Work item:
Output, please, exactly those lines of the listing that come before the line with "elems own) =>", along with that line itself.

The records:
Definition get (v : sval) (k : string) : M sval :=
  match v with
  | SUndefined | SNull => throw TypeError
  | SBool _ | SNum _ => mret SUndefined
  | SStr s =>
      mret (if decide (k = "length")
            then SNum (length_number (String.length s))
            else SUndefined)
  | SRef l =>
      c ← read l;
      match c with
      | CArr elems own =>
          mret (if decide (k = "length")
                then SNum (length_number (length elems))
                else default SUndefined (own !! k))
      | CObj props => mret (default SUndefined (props !! k))
      end
  | SNative ObjectConstructor =>
      mret (if decide (k = "length") then SNum 1 else SUndefined)
  | SNative _ => mret SUndefined
  end.

Definition set_prop (v : sval) (k : string) (x : sval) : M unit :=
  match v with
  | SRef l =>
      c ← read l;
      match c with
      | CArr elems own => write l (CArr elems (<[k:=x]> own))
      | CObj props => write l (CObj (<[k:=x]> props))
      end
  | _ => throw TypeError
  end.

(** The tree a value of the store stands for; [None] when the cells
    reachable from it are nested deeper than [fuel]. *)
Fixpoint reify (fuel : nat) (st : store) (v : sval) : option value :=
  match v with
  | SUndefined => Some VUndefined
  | SNull => Some VNull
  | SBool b => Some (VBool b)
  | SNum x => Some (VNum x)
  | SStr s => Some (VStr s)
  | SNative n => Some (VNative n)
  | SRef l =>
      match fuel with
      | O => None
      | S fuel' =>
          let all (m : gmap string sval) : option (gmap string value) :=
            let m' := reify fuel' st <$> m in
            if bool_decide (map_Forall (λ _ o, is_Some o) m')
            then Some (omap id m') else None in
          match st !! l with
          | Some (CArr elems own) =>
              elems ← mapM (reify fuel' st) elems;
              own ← all own;
              Some (VArr elems own)
          | Some (CObj props) => VObj <$> all props
          | None => None
          end
      end
  end.

(** The tree of [v]; a store with a cycle through [v] has none, and the
    nesting of a store without one is at most the number of its cells. *)
Definition tree_of (v : sval) : M value :=
  λ st,
    match reify (S (length st)) st v with
    | Some t => (Ok t, st)
    | None => (Throw TypeError, st)
    end.

(** [JSON.parse]: the cells of a tree are allocated, those of the elements
    before the cell of the array or object that holds them. *)
Fixpoint parse (t : value) (st : store) : sval * store :=
  let parse_own (m : gmap string value) (st : store) :=
    map_fold (λ k x (acc : gmap string sval * store),
                let '(y, st) := parse x acc.2 in (<[k:=y]> acc.1, st))
             (∅, st) m in
  match t with
  | VUndefined => (SUndefined, st)
  | VNull => (SNull, st)
  | VBool b => (SBool b, st)
  | VNum x => (SNum x, st)
  | VStr s => (SStr s, st)
  | VNative n => (SNative n, st)
  | VArr elems own =>
      let '(elems, st) :=
        (fix go (l : list value) (st : store) : list sval * store :=
           match l with
           | [] => ([], st)
           | x :: l' =>
               let '(y, st) := parse x st in
               let '(ys, st) := go l' st in
               (y :: ys, st)
           end) elems st in
      let '(own, st) := parse_own own st in
      (SRef (length st), st ++ [CArr elems own])
  | VObj props =>
      let '(props, st) := parse_own props st in
      (SRef (length st), st ++ [CObj props])
  end.

Definition JSON_parse (t : value) : M sval :=
  λ st, let '(v, st') := parse t st in (Ok v, st').

(** [JSON.parse(JSON.stringify(data))]. *)
Definition JSON_roundtrip (data : sval) : M sval :=
  t ← tree_of data;
  if serialized t then JSON_parse (reparsed t) else throw SyntaxError.

(** *** Property standardization *)

(** A primitive or built-in object of the first part as a value of the
    store. *)
Definition prim (v : value) : sval :=
  match v with
  | VNull => SNull
  | VBool b => SBool b
  | VNum x => SNum x
  | VStr s => SStr s
  | VNative n => SNative n
  | _ => SUndefined
  end.

Definition standardizeRiskLevel (v : sval) : sval :=
  match v with
  | SStr s =>
      let lowercaseValue := trim (toLowerCase s) in
      let mapped := prim (riskMappings_get lowercaseValue) in
      if truthy mapped then mapped else SStr lowercaseValue
  | _ => v
  end.

Definition spread (v : sval) : M (gmap string sval) :=
  match v with
  | SRef l =>
      c ← read l;
      match c with
      | CObj props => mret props
      | CArr elems own =>
          mret (list_to_map (imap (λ i x, (pretty i, x)) elems) ∪ own)
      end
  | SStr s =>
      mret (list_to_map
              (imap (λ i c, (pretty i, SStr (String c "")))
                    (list_ascii_of_string s)))
  | _ => mret ∅
  end.

Definition applyMapping (standardized : gmap string sval)
    (mapping : string * string) : gmap string sval :=
  let '(oldKey, newKey) := mapping in
  match default SUndefined (standardized !! oldKey) with
  | SUndefined => standardized
  | x =>
      let standardized := <[newKey:=x]> standardized in
      if decide (oldKey ≠ newKey) then delete oldKey standardized
      else standardized
  end.

Definition standardizeValue (k : string) (o : gmap string sval)
    : gmap string sval :=
  let x := default SUndefined (o !! k) in
  if truthy x then <[k:=standardizeRiskLevel x]> o else o.

Definition standardizeProperties (properties : sval) : M sval :=
  standardized ← spread properties;
  let standardized := foldl applyMapping standardized propertyMappings in
  let standardized := standardizeValue "risk_level" standardized in
  let standardized := standardizeValue "severity" standardized in
  alloc (CObj standardized).

(** [calculateApproximateArea] only reads: it is run on the tree of the
    geometry. *)
Definition area_of_tree : host → value → result float :=
  calculateApproximateArea.

Definition calculateApproximateArea (h : host) (geometry : sval) : M float :=
  t ← tree_of geometry;
  lift (area_of_tree h t).

(** *** [processFeature] and [processGeoJSON] *)

Definition processFeature (h : host) (i : nat) (feature : sval) : M sval :=
  properties ← get feature "properties";
  (if negb (truthy properties) then
     o ← alloc (CObj ∅);
     set_prop feature "properties" o
   else mret ());;
  properties ← get feature "properties";
  processed_at ← get properties "processed_at";
  (if negb (truthy processed_at)
   then set_prop properties "processed_at" (SStr (now h i))
   else mret ());;
  properties ← get feature "properties";
  standardized ← standardizeProperties properties;
  set_prop feature "properties" standardized;;
  geometry ← get feature "geometry";
  type ← (if truthy geometry then get geometry "type" else mret SUndefined);
  (if truthy geometry && includes ["Polygon"; "MultiPolygon"] type then
     properties ← get feature "properties";
     area ← calculateApproximateArea h geometry;
     set_prop properties "calculated_area" (SNum area)
   else mret ());;
  mret feature.

Fixpoint processFeatures (h : host) (i : nat) (features : list sval)
    : M (list sval) :=
  match features with
  | [] => mret []
  | feature :: features' =>
      feature ← processFeature h i feature;
      features' ← processFeatures h (S i) features';
      mret (feature :: features')
  end.

(** [processedData.features.map(...)]: the elements of the array that
    [features] refers to, and a new array for the results. *)
Definition map_features (h : host) (features : sval) : M sval :=
  match features with
  | SRef l =>
      c ← read l;
      match c with
      | CArr elems _ =>
          elems ← processFeatures h 0 elems;
          alloc (CArr elems ∅)
      | CObj _ => throw TypeError
      end
  | _ => throw TypeError
  end.

Definition new_object (l : list (string * sval)) : M sval :=
  alloc (CObj (list_to_map l)).

Module JS.

Definition processGeoJSON (h : host) (data : sval) : M sval :=
  processedData ← JSON_roundtrip data;
  type ← get processedData "type";
  if is_string "FeatureCollection" type then
    features ← get processedData "features";
    features ← map_features h features;
    set_prop processedData "features" features;;
    mret processedData
  else if is_string "Feature" type then processFeature h 0 processedData
  else mret processedData.

End JS.

Module TS.

Definition processGeoJSON (h : host) (data : sval) : M sval :=
  processedData ← JSON_roundtrip data;
  type ← get processedData "type";
  if is_string "FeatureCollection" type then
    features ← get processedData "features";
    features ← map_features h features;
    set_prop processedData "features" features;;
    mret processedData
  else if is_string "Feature" type then
    processedFeature ← processFeature h 0 processedData;
    features ← alloc (CArr [processedFeature] ∅);
    new_object [ ("type", SStr "FeatureCollection");
                 ("features", features) ]
  else
    properties ← alloc (CObj ∅);
    feature ← new_object [ ("type", SStr "Feature");
                           ("geometry", processedData);
                           ("properties", properties) ];
    features ← alloc (CArr [feature] ∅);
    new_object [ ("type", SStr "FeatureCollection");
                 ("features", features) ].

End TS.

End Store.

(** ** Vocabulary of the statements *)

(** A host for the closed examples; none of them reaches its coercions. *)
Definition example_host : host :=
  {| now := λ _, "2024-01-01T00:00:00.000Z";
     to_number := λ _, Ok PrimFloat.nan;
     concat := λ _ _, Ok (VStr "") |}.

(** The host [h] at a later time. *)
Definition with_clock (h : host) (clock : nat → string) : host :=
  {| now := clock; to_number := to_number h; concat := concat h |}.

(** *** Documents *)

Definition is_object (v : value) : Prop := typeof v = TObject ∧ v ≠ VNull.

(** The named own properties of an object or an array. *)
Definition props_of (v : value) : gmap string value :=
  match v with
  | VObj o => o
  | VArr _ own => own
  | _ => ∅
  end.

(** [v] with [props] for its named own properties. *)
Definition with_props (v : value) (props : gmap string value) : value :=
  match v with
  | VObj _ => VObj props
  | VArr l _ => VArr l props
  | _ => v
  end.

(** What a property can be assigned to: an object or an array. *)
Definition assignable (v : value) : bool :=
  match v with
  | VObj _ | VArr _ _ => true
  | _ => false
  end.

(** The own property [k] of [v], when [v] has it. *)
Definition field (v : value) (k : string) : option value := props_of v !! k.

Definition valid_type (t : value) : Prop := ∃ s, t = VStr s ∧ s ∈ validTypes.

(** The four ways a document fails validation. *)
Definition rejected (data : value) : Prop :=
  ¬ is_object data
  ∨ field data "type" = None
  ∨ (∃ t, field data "type" = Some t ∧ ¬ valid_type t)
  ∨ (field data "type" = Some (VStr "FeatureCollection")
     ∧ ¬ ∃ l own, field data "features" = Some (VArr l own)).

(** *** Renaming *)

(** [m[k] !== undefined]. *)
Definition present (m : gmap string value) (k : string) : bool :=
  match m !! k with
  | Some VUndefined | None => false
  | Some _ => true
  end.

Definition agree_except (t : string) (X Y : gmap string value) : Prop :=
  ∀ k, k ≠ t → X !! k = Y !! k.

(** A properties object with both keys that rename to [risk_level]. *)
Definition both_risk_levels : gmap string value :=
  list_to_map [("RISK_LEVEL", VStr "high"); ("riskLevel", VStr "low")].

(** *** Geometry *)

Definition point (x y : float) : value := arr [VNum x; VNum y].

Definition ring (l : list (float * float)) : value :=
  arr ((λ p, point p.1 p.2) <$> l).

Definition square : value :=
  ring [(0, 0); (2, 0); (2, 2); (0, 2); (0, 0)]%float.

Definition unit_square : value :=
  ring [(0, 0); (1, 0); (1, 1); (0, 1); (0, 0)]%float.

(** *** Features *)

(** The [properties] of a feature after the first two statements of
    [processFeature]: an object is supplied when there is none, and the
    time when there is no [processed_at]. *)
Definition stamp (h : host) (i : nat) (properties : value) : result value :=
  let properties := if truthy properties then properties else VObj ∅ in
  processed_at ← get properties "processed_at";
  if truthy processed_at then Ok properties
  else set_prop properties "processed_at" (VStr (now h i)).

(** [geometry && ['Polygon', 'MultiPolygon'].includes(geometry.type)]. *)
Definition polygonal (geometry : value) : bool :=
  truthy geometry
  && match get geometry "type" with
     | Ok type => includes ["Polygon"; "MultiPolygon"] type
     | Throw _ => false
     end.

(** *** Areas of a MultiPolygon *)

(** The areas of the outer rings of the polygons, in order. *)
Fixpoint outer_ring_areas (h : host) (polygons : list value)
    : result (list float) :=
  match polygons with
  | [] => Ok []
  | polygon :: polygons' =>
      ring ← get_index polygon 0;
      area ← calculatePolygonArea h ring;
      areas ← outer_ring_areas h polygons';
      Ok (area :: areas)
  end.

(** Their sum, from zero and from left to right. *)
Definition sum_areas (areas : list float) : float :=
  foldl PrimFloat.add 0%float areas.

Definition two_squares : value :=
  obj [ ("type", VStr "Feature");
        ("geometry",
         obj [ ("type", VStr "MultiPolygon");
               ("coordinates", arr [arr [square]; arr [unit_square]]) ]);
        ("properties", obj []) ].
(** What is on screen: the tree of [render], or nothing at all when React
    throws on it.  The page has no error boundary, so React then removes
    the whole tree. *)
Definition mount (s : State) : option (list node) :=
  if mountable s then Some (render s) else None.

Section MountedPage.

Context {env : Env}.

(** What a callback still does once the component is gone: its state
    setters do nothing, the rest of it happens. *)
Definition freeze (w w' : World) : World :=
  mkWorld (st w) (history w) (now w') (timers w') (inflight w') (console w')
          (dom w').

(** One turn of the event loop of the page as React runs it.  While the tree
    can be mounted this is [step].  After React has removed the tree there
    is no button left to click, and timers and settlements no longer reach
    the state. *)
Definition page_step (ev : event) (w : World) : option World :=
  if mountable (st w) then step ev w
  else
    match ev with
    | Click _ => None
    | _ => option_map (freeze w) (step ev w)
    end.



End MountedPage.

(** An error response whose [detail] is an object, not a text. *)
Definition object_detail_error : js_error :=
  mkError "Request failed with status code 422"
          (Some (mkResponse
                   (JObj [("detail", JObj [("code", JStr "invalid")])]) 422)).

(** The page after such a response. *)
Definition unmounted_world : World :=
  Eval vm_compute in
    match step (env := demo_env) (Settle 0 (Rejected object_detail_error))
               pending_world with
    | Some w => w
    | None => initial_world
    end.

(** A response whose [image_base64] is there but empty. *)
Definition empty_image_response : response :=
  mkResponse (JObj [("image_base64", JStr "")]) 200.

(** [late_world] after its first timer has fired. *)
Definition late_fired_world : World :=
  Eval vm_compute in
    match step (env := demo_env) Fire late_world with
    | Some w => w
    | None => initial_world
    end.

(** The result view after one click on the download button. *)
Definition downloaded_world : World :=
  Eval vm_compute in
    match step (env := demo_env) (Click "download-button") result_world with
    | Some w => w
    | None => initial_world
    end.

Written response:
Definition get (v : sval) (k : string) : M sval :=
  match v with
  | SUndefined | SNull => throw TypeError
  | SBool _ | SNum _ => mret SUndefined
  | SStr s =>
      mret (if decide (k = "length")
            then SNum (length_number (String.length s))
            else SUndefined)
  | SRef l =>
      c ← read l;
      match c with
      | CArr elems own =>
          mret (if decide (k = "length")
                then SNum (length_number (length elems))
                else default SUndefined (own !! k))
      | CObj props => mret (default SUndefined (props !! k))
      end
  | SNative ObjectConstructor =>
      mret (if decide (k = "length") then SNum 1 else SUndefined)
  | SNative _ => mret SUndefined
  end.

Definition set_prop (v : sval) (k : string) (x : sval) : M unit :=
  match v with
  | SRef l =>
      c ← read l;
      match c with
      | CArr elems own => write l (CArr elems (<[k:=x]> own))
      | CObj props => write l (CObj (<[k:=x]> props))
      end
  | _ => throw TypeError
  end.

(** The tree a value of the store stands for; [None] when the cells
    reachable from it are nested deeper than [fuel]. *)
Fixpoint reify (fuel : nat) (st : store) (v : sval) : option value :=
  match v with
  | SUndefined => Some VUndefined
  | SNull => Some VNull
  | SBool b => Some (VBool b)
  | SNum x => Some (VNum x)
  | SStr s => Some (VStr s)
  | SNative n => Some (VNative n)
  | SRef l =>
      match fuel with
      | O => None
      | S fuel' =>
          let all (m : gmap string sval) : option (gmap string value) :=
            let m' := reify fuel' st <$> m in
            if bool_decide (map_Forall (λ _ o, is_Some o) m')
            then Some (omap id m') else None in
          match st !! l with
          | Some (CArr elems own) =>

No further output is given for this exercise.